***** MATERIALS PROVIDED
(* ===== verification/WalWrite.v ===== *)
(** * Writing transactions ([native/sqlite3/sqlite3.c], wal.c)

    The pages of a transaction become frames at the end of the log, or at its
    start when everything before is in the database file.  A page that the
    transaction wrote before is written over, and then the checksums from
    there on are made again before the commit.  The commit is the last frame,
    and the header of the index that is written after it. *)

From S2P Require Import Prelude Varint WalIndex WalLog WalIter WalCkpt WalRead.

Module WalWrite.

Import Varint WalIndex WalLog WalIter WalCkpt WalRead.

(** ** Pages *)

(** A dirty page; the list by [pDirty] is a list.  The parts are left out that
    the cache alone uses. *)
(* native/sqlite3/sqlite3.c:17563-17586 PgHdr *)
Record PgHdr : Type := mk_PgHdr { pgno : Z; pData : bytes; flags : Z }.
(* native/sqlite3/sqlite3.c:17597-17597 PGHDR_WAL_APPEND *)
Definition PGHDR_WAL_APPEND : Z := 0x040.
(* native/sqlite3/sqlite3.c:57943-57943 WAL_SYNC_FLAGS *)
Definition WAL_SYNC_FLAGS (x : Z) : Z := Z.land x 0x03.
Definition MAX_SECTOR_SIZE : Z := 0x10000.

Definition set_append (p : PgHdr) (b : bool) : PgHdr :=
  mk_PgHdr (pgno p) (pData p) (if b then Z.lor (flags p) PGHDR_WAL_APPEND else Z.ldiff (flags p) PGHDR_WAL_APPEND).

(** The file says what its sectors are. *)
(* native/sqlite3/sqlite3.c:60750-60759 sqlite3SectorSize *)
Definition sqlite3SectorSize (sectorSize : Z) : Z :=
  if sectorSize <? 32 then 512 else if MAX_SECTOR_SIZE <? sectorSize then MAX_SECTOR_SIZE else sectorSize.

(** ** The file *)

(** Without the connection and the file, which are passed along. *)
(* native/sqlite3/sqlite3.c:69772-69783 WalWriter *)
Record WalWriter : Type := mk_writer { iSyncPoint : Z; syncFlags : Z; pageSize : Z }.

(* native/sqlite3/sqlite3.c:69785-69813 walWriteToLog *)
Definition walWriteToLog (p : WalWriter) (pFd : file) (pContent : bytes) (iAmt iOffset : Z) : option (Z * file) :=
  if (iOffset <? iSyncPoint p) && (iSyncPoint p <=? iOffset + iAmt) then
    let iFirstAmt := i32 (iSyncPoint p - iOffset) in
    let* d := sub pContent 0 iFirstAmt in
    let '(rc, pFd) := sqlite3OsWrite pFd d iOffset in
    if negb (rc =? SQLITE_OK) then Some (rc, pFd) else
    let iOffset := iOffset + iFirstAmt in
    let iAmt := iAmt - iFirstAmt in
    let pContent := drop (Z.to_nat iFirstAmt) pContent in
    let '(rc, pFd) := sqlite3OsSync pFd (WAL_SYNC_FLAGS (syncFlags p)) in
    if (iAmt =? 0) || negb (rc =? SQLITE_OK) then Some (rc, pFd) else
    let* d := sub pContent 0 iAmt in Some (sqlite3OsWrite pFd d iOffset)
  else
    let* d := sub pContent 0 iAmt in Some (sqlite3OsWrite pFd d iOffset).
Lemma get_int t i r p : int_type t i → sqlite3VdbeSerialGet (be (Z.to_nat (size t)) i ++ r) t p = Some (set_int p i) ∧
  vdbeRecordDecodeInt t (be (Z.to_nat (size t)) i ++ r) = Some i ∧ first_int t (be (Z.to_nat (size t)) i ++ r) = Some (Some i).
Proof.
  intros [[-> H]|[[-> H]|[[-> H]|[[-> H]|[[-> H]|[[-> H]|[[-> ->]|[-> ->]]]]]]]].
  - change (Z.to_nat (size 1)) with 1%nat. rewrite be1. cbn [app]. assert (i8 (i `mod` 256) = i) as E by (unfold i8; dm).
    unfold vdbeRecordDecodeInt, first_int. cbn [sqlite3VdbeSerialGet]. rewrite one_byte, E. done.
  - change (Z.to_nat (size 2)) with 2%nat. rewrite be2. cbn [app]. unfold vdbeRecordDecodeInt, first_int. cbn [sqlite3VdbeSerialGet]. rewrite two_byte by done.
    assert (i8 ((i `div` 256) `mod` 256) * 256 + i `mod` 256 = i) as -> by (unfold i8; dm). done.
  - change (Z.to_nat (size 3)) with 3%nat. rewrite be3. cbn [app]. unfold vdbeRecordDecodeInt, first_int. cbn [sqlite3VdbeSerialGet]. rewrite three_byte by done.
    assert (i8 ((i `div` 65536) `mod` 256) * 65536 + (i `div` 256) `mod` 256 * 256 + i `mod` 256 = i) as -> by (unfold i8; dm). done.
  - change (Z.to_nat (size 4)) with 4%nat. unfold vdbeRecordDecodeInt, first_int. cbn [sqlite3VdbeSerialGet]. rewrite uint_be.
    assert (i32 (u32 i) = i) as E by (unfold i32, u32; dm).
    assert (FOUR_BYTE_INT (be 4 i ++ r) = Some i) as ->; [|by cbn -[i32]; rewrite E].
    rewrite be4. cbn [app]. rewrite four_byte_int by done. f_equal. unfold i8. dm.
  - change (Z.to_nat (size 5)) with (2 + 4)%nat. rewrite be_split, <- (assoc_L (++)). unfold vdbeRecordDecodeInt, first_int. cbn [sqlite3VdbeSerialGet].
    change (256 ^ Z.of_nat 4) with 4294967296. rewrite drop_app_length' by done. rewrite uint_be, be2. cbn [app]. rewrite two_byte by done.
    assert (u32 i + Z.shiftl 1 32 * (i8 (((i `div` 4294967296) `div` 256) `mod` 256) * 256 + (i `div` 4294967296) `mod` 256) = i) as E
      by (change (Z.shiftl 1 32) with 4294967296; unfold i8, u32; dm). cbn -[Z.shiftl]. rewrite E. done.
  - change (Z.to_nat (size 6)) with (4 + 4)%nat. rewrite be_split, <- (assoc_L (++)). unfold vdbeRecordDecodeInt, first_int. cbn [sqlite3VdbeSerialGet]. unfold serialGet.
    change (256 ^ Z.of_nat 4) with 4294967296. rewrite drop_app_length' by done. rewrite !uint_be. cbn -[Z.shiftl u64].
    assert (u64 (Z.shiftl (u32 (i `div` 4294967296)) 32) = u32 (i `div` 4294967296) * 4294967296) as E1 by (rewrite Z.shiftl_mul_pow2 by lia; change (2 ^ 32) with 4294967296; unfold u64, u32; dm).
    assert (u64 (u32 (i `div` 4294967296) * 4294967296 + u32 i) = u64 i) as E2 by (unfold u64, u32; dm).
    assert (Z.lor (u32 (i `div` 4294967296) * 4294967296) (u32 i) = u32 (i `div` 4294967296) * 4294967296 + u32 i) as E3.
    { replace (u32 (i `div` 4294967296) * 4294967296) with (Z.shiftl (u32 (i `div` 4294967296)) 32) by (rewrite Z.shiftl_mul_pow2; lia). rewrite lor_add; [by rewrite Z.shiftl_mul_pow2|lia|apply is_u32_u32]. }
    rewrite E1, E3, E2. assert (i64 (u32 (i `div` 4294967296) * 4294967296 + u32 i) = i) as -> by (unfold i64, u32, is_i64 in *; dm). done.
  - by cbn.
  - by cbn.
Qed.

Lemma get_double x r p : is_u64 x → let q := set_u p x (if IsNaN x then MEM_Null else MEM_Real) in
  sqlite3VdbeSerialGet (be 8 x ++ r) 7 p = Some q ∧ serialGet7 (be 8 x ++ r) p = Some (b2z (IsNaN x), q).
Proof.
  intros Hx q. change 8%nat with (4 + 4)%nat. rewrite be_split, <- (assoc_L (++)). cbn [sqlite3VdbeSerialGet]. unfold serialGet, serialGet7.
  change (256 ^ Z.of_nat 4) with 4294967296. rewrite drop_app_length' by done. rewrite !uint_be. cbn -[Z.shiftl u64].
  assert (u64 (u64 (Z.shiftl (u32 (x `div` 4294967296)) 32) + u32 x) = x) as -> by (rewrite Z.shiftl_mul_pow2 by lia; change (2 ^ 32) with 4294967296; unfold u64, u32, is_u64 in *; dm).
  unfold q. by destruct (IsNaN x).
Qed.

(** ** Writing *)

(** What is written of a field. *)
Definition field_bytes (f : sqlite3_value * Z) : bytes :=
  if f.2 =? 0 then [] else if f.2 <=? 7 then be (Z.to_nat (size f.2)) (u f.1) else if f.2 <? 12 then [] else take (Z.to_nat (n f.1)) (z f.1).

Definition field_ok (f : sqlite3_value * Z) : Prop :=
  is_u32 f.2 ∧ (12 ≤ f.2 → 0 ≤ n f.1 ≤ Z.of_nat (length (z f.1)) ∧ (f.2 < 14 → n f.1 = 0)).

Definition types (l : list (sqlite3_value * Z)) : bytes := concat (map (λ f, ref_encode f.2) l).

Definition fields (l : list (sqlite3_value * Z)) : bytes := concat (map field_bytes l).

Lemma ref_len_small t : 0 ≤ t < 128 → ref_len t = 1.
Proof. intros H. unfold ref_len. by rewrite (proj2 (Z.ltb_lt _ _)) by lia. Qed.

Lemma ref_encode_small t : 0 ≤ t < 128 → ref_encode t = [t].
Proof.
  intros H. unfold ref_encode. rewrite ref_len_small by done. cbn [Z.eqb]. rewrite (land_low t 7) by done. change (2 ^ 7) with 128. rewrite Z.mod_small by lia.
  change (Z.to_nat (1 - 1)) with O. reflexivity.
Qed.

Lemma u32_u64 t : is_u32 t → is_u64 t.
Proof. unfold is_u32, is_u64. lia. Qed.

Lemma put_varint_spec h g r v : is_u64 v → Z.of_nat (length g) = ref_len v →
  put_varint (h ++ g ++ r) (Z.of_nat (length h)) v = Some (h ++ ref_encode v ++ r, Z.of_nat (length (h ++ ref_encode v))).
Proof.
  intros Hv Hg. unfold put_varint. rewrite Nat2Z.id, drop_app_length, take_app_length, put_varint_ref by (done || rewrite length_app; lia).
  cbn. rewrite drop_app_length' by lia. do 2 f_equal. rewrite length_app. pose proof (ref_encode_length v). lia.
Qed.

Lemma splice_app (a g r d : bytes) : length g = length d → splice (a ++ g ++ r) (Z.of_nat (length a)) d = Some (a ++ d ++ r).
Proof.
  intros H. unfold splice. rewrite decide_True by (rewrite !length_app; lia). rewrite Nat2Z.id, take_app_length. do 2 f_equal. f_equal.
  rewrite (assoc_L (++) a g r). apply drop_app_length'. rewrite length_app. lia.
Qed.

(** A field behind those before it. *)
Lemma put_data_spec pl q (p : sqlite3_value) : 0 ≤ n p ≤ Z.of_nat (length (z p)) → n p ≤ Z.of_nat (length q) →
  put_data (pl ++ q) (Z.of_nat (length pl)) p =
    Some (pl ++ take (Z.to_nat (n p)) (z p) ++ drop (Z.to_nat (n p)) q, Z.of_nat (length (pl ++ take (Z.to_nat (n p)) (z p)))).
Proof.
  intros Hn Hq. unfold put_data, content. rewrite sub_content by done. set (d := take (Z.to_nat (n p)) (z p)). cbn.
  assert (length d = Z.to_nat (n p)) as L by (unfold d; rewrite length_take; lia).
  rewrite <- (take_drop (Z.to_nat (n p)) q) at 1. rewrite splice_app by (rewrite length_take; lia). cbn. do 2 f_equal. rewrite length_app. lia.
Qed.

(** What a field that writes [take n z] or nothing is. *)
Lemma field_bytes_data p t : 7 < t → field_ok (p, t) → field_bytes (p, t) = if 12 <=? t then take (Z.to_nat (n p)) (z p) else [].
Proof.
  intros H7 _. unfold field_bytes. cbn [fst snd]. rewrite (proj2 (Z.eqb_neq t 0)), (proj2 (Z.leb_gt t 7)) by lia. destruct (Z.ltb_spec t 12), (Z.leb_spec 12 t); try done; lia.
Qed.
**********
THE PROBLEM –
Where the data above reaches the line holding "(** ** The file *)", begin printing, and stop after the line holding "one_byte, E. done.". Each line must be reproduced exactly, with nothing else added.

ANSWER SPACE –
(** ** The file *)

(** Without the connection and the file, which are passed along. *)
(* native/sqlite3/sqlite3.c:69772-69783 WalWriter *)
Record WalWriter : Type := mk_writer { iSyncPoint : Z; syncFlags : Z; pageSize : Z }.

(* native/sqlite3/sqlite3.c:69785-69813 walWriteToLog *)
Definition walWriteToLog (p : WalWriter) (pFd : file) (pContent : bytes) (iAmt iOffset : Z) : option (Z * file) :=
  if (iOffset <? iSyncPoint p) && (iSyncPoint p <=? iOffset + iAmt) then
    let iFirstAmt := i32 (iSyncPoint p - iOffset) in
    let* d := sub pContent 0 iFirstAmt in
    let '(rc, pFd) := sqlite3OsWrite pFd d iOffset in
    if negb (rc =? SQLITE_OK) then Some (rc, pFd) else
    let iOffset := iOffset + iFirstAmt in
    let iAmt := iAmt - iFirstAmt in
    let pContent := drop (Z.to_nat iFirstAmt) pContent in
    let '(rc, pFd) := sqlite3OsSync pFd (WAL_SYNC_FLAGS (syncFlags p)) in
    if (iAmt =? 0) || negb (rc =? SQLITE_OK) then Some (rc, pFd) else
    let* d := sub pContent 0 iAmt in Some (sqlite3OsWrite pFd d iOffset)
  else
    let* d := sub pContent 0 iAmt in Some (sqlite3OsWrite pFd d iOffset).
Lemma get_int t i r p : int_type t i → sqlite3VdbeSerialGet (be (Z.to_nat (size t)) i ++ r) t p = Some (set_int p i) ∧
  vdbeRecordDecodeInt t (be (Z.to_nat (size t)) i ++ r) = Some i ∧ first_int t (be (Z.to_nat (size t)) i ++ r) = Some (Some i).
Proof.
  intros [[-> H]|[[-> H]|[[-> H]|[[-> H]|[[-> H]|[[-> H]|[[-> ->]|[-> ->]]]]]]]].
  - change (Z.to_nat (size 1)) with 1%nat. rewrite be1. cbn [app]. assert (i8 (i `mod` 256) = i) as E by (unfold i8; dm).
    unfold vdbeRecordDecodeInt, first_int. cbn [sqlite3VdbeSerialGet]. rewrite one_byte, E. done.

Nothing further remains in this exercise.